» Work order
Output the entries below without any alteration.

►

Lemma write_new_file_live e old_chunks old_file global ds d :
  let np := with_extension_new (fe_name e) in
  blake3 (mjoin ds) = fe_file_hash e → (∀ p, old_file = Some p → p ≠ np) →
  (∀ p f, old_file = Some p → gd_files d !! p = Some f → f_healthy f) →
  Forall2 (λ c bs, ∀ d', only (eq np) d d' →
     readable (own_handle old_file d) old_chunks global d' (ck_hash c) bs) (fe_chunks e) ds →
  ∃ d', write_new_file blake3 e old_chunks old_file global d = (d', Ok ()).
Proof.
  intros np Hcons Hold Hhealthy Hrd. unfold write_new_file. fold np.
  set (d1 := mkGameDir (gd_files d) (gd_temp d) (gd_manifests d) (S (gd_calls d))).
  rewrite (M_bind_ok (dir_call _ _) _ d d1 ()) by apply dir_call_quiet.
  destruct q_create as (f0 & Hf0 & Hh0).
  rewrite (M_bind_ok (lift _) _ d1 d1 (mkWriter f0 0)) by (unfold lift, writer_create; by rewrite Hf0).
  cbn [cw_file]. rewrite (M_bind_ok (modify _) _ d1 (put_file np f0 d1) () eq_refl).
  set (d2 := put_file np f0 d1).
  assert (only (eq np) d d2) as Ho2 by (split_and!; [done..|]; intros p Hp; by apply lookup_insert_ne).
  assert (open_old old_file d2 = (d2, Ok (own_handle old_file d))) as Hopen.
  { unfold open_old. rewrite (M_bind_ok get _ d2 d2 d2 eq_refl). destruct old_file as [p|]; [|done].
    destruct Ho2 as (_ & _ & Hf2). rewrite Hf2 by (intros <-; by apply (Hold np)).
    cbn. case_bool_decide as Hex.
    - destruct Hex as [f Hf]. rewrite (M_bind_ok _ _ d2 d2 ()); [by rewrite Hf|].
      apply (open_handle_quiet _ _ _ f); [|by apply (Hhealthy p)].
      rewrite Hf2; [done|]. intros <-. by apply (Hold np).
    - apply eq_None_not_Some in Hex. by rewrite Hex. }
  rewrite (M_bind_ok _ _ d2 d2 _ Hopen).
  destruct (assemble_live np (own_handle old_file d) old_chunks global (fe_chunks e) ds
    (mkWriter f0 0) [] None d2 Hh0) as (d3 & out & Ha & Hh).
  { eapply Forall2_impl; [exact Hrd|]. intros c bs Hc d' Ho. apply Hc.
    eapply only_mono; [|exact (only_trans _ _ _ _ _ Ho2 Ho)]. by intros p [?|?]. }
  rewrite (M_bind_ok _ _ d2 d3 _ Ha). cbv beta iota.
  rewrite decide_False by (intros Hne; by apply Hne).
  by apply replace_target_live.
Qed.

◄

» Output for this exercise
Lemma write_new_file_live e old_chunks old_file global ds d :
  let np := with_extension_new (fe_name e) in
  blake3 (mjoin ds) = fe_file_hash e → (∀ p, old_file = Some p → p ≠ np) →
  (∀ p f, old_file = Some p → gd_files d !! p = Some f → f_healthy f) →
  Forall2 (λ c bs, ∀ d', only (eq np) d d' →
     readable (own_handle old_file d) old_chunks global d' (ck_hash c) bs) (fe_chunks e) ds →
  ∃ d', write_new_file blake3 e old_chunks old_file global d = (d', Ok ()).
Proof.
  intros np Hcons Hold Hhealthy Hrd. unfold write_new_file. fold np.
  set (d1 := mkGameDir (gd_files d) (gd_temp d) (gd_manifests d) (S (gd_calls d))).
  rewrite (M_bind_ok (dir_call _ _) _ d d1 ()) by apply dir_call_quiet.
  destruct q_create as (f0 & Hf0 & Hh0).
  rewrite (M_bind_ok (lift _) _ d1 d1 (mkWriter f0 0)) by (unfold lift, writer_create; by rewrite Hf0).
  cbn [cw_file]. rewrite (M_bind_ok (modify _) _ d1 (put_file np f0 d1) () eq_refl).
  set (d2 := put_file np f0 d1).
  assert (only (eq np) d d2) as Ho2 by (split_and!; [done..|]; intros p Hp; by apply lookup_insert_ne).
  assert (open_old old_file d2 = (d2, Ok (own_handle old_file d))) as Hopen.
  { unfold open_old. rewrite (M_bind_ok get _ d2 d2 d2 eq_refl). destruct old_file as [p|]; [|done].
    destruct Ho2 as (_ & _ & Hf2). rewrite Hf2 by (intros <-; by apply (Hold np)).
    cbn. case_bool_decide as Hex.
    - destruct Hex as [f Hf]. rewrite (M_bind_ok _ _ d2 d2 ()); [by rewrite Hf|].
      apply (open_handle_quiet _ _ _ f); [|by apply (Hhealthy p)].
      rewrite Hf2; [done|]. intros <-. by apply (Hold np).
    - apply eq_None_not_Some in Hex. by rewrite Hex. }
  rewrite (M_bind_ok _ _ d2 d2 _ Hopen).
  destruct (assemble_live np (own_handle old_file d) old_chunks global (fe_chunks e) ds
    (mkWriter f0 0) [] None d2 Hh0) as (d3 & out & Ha & Hh).
  { eapply Forall2_impl; [exact Hrd|]. intros c bs Hc d' Ho. apply Hc.
    eapply only_mono; [|exact (only_trans _ _ _ _ _ Ho2 Ho)]. by intros p [?|?]. }
  rewrite (M_bind_ok _ _ d2 d3 _ Ha). cbv beta iota.
  rewrite decide_False by (intros Hne; by apply Hne).
  by apply replace_target_live.
Qed.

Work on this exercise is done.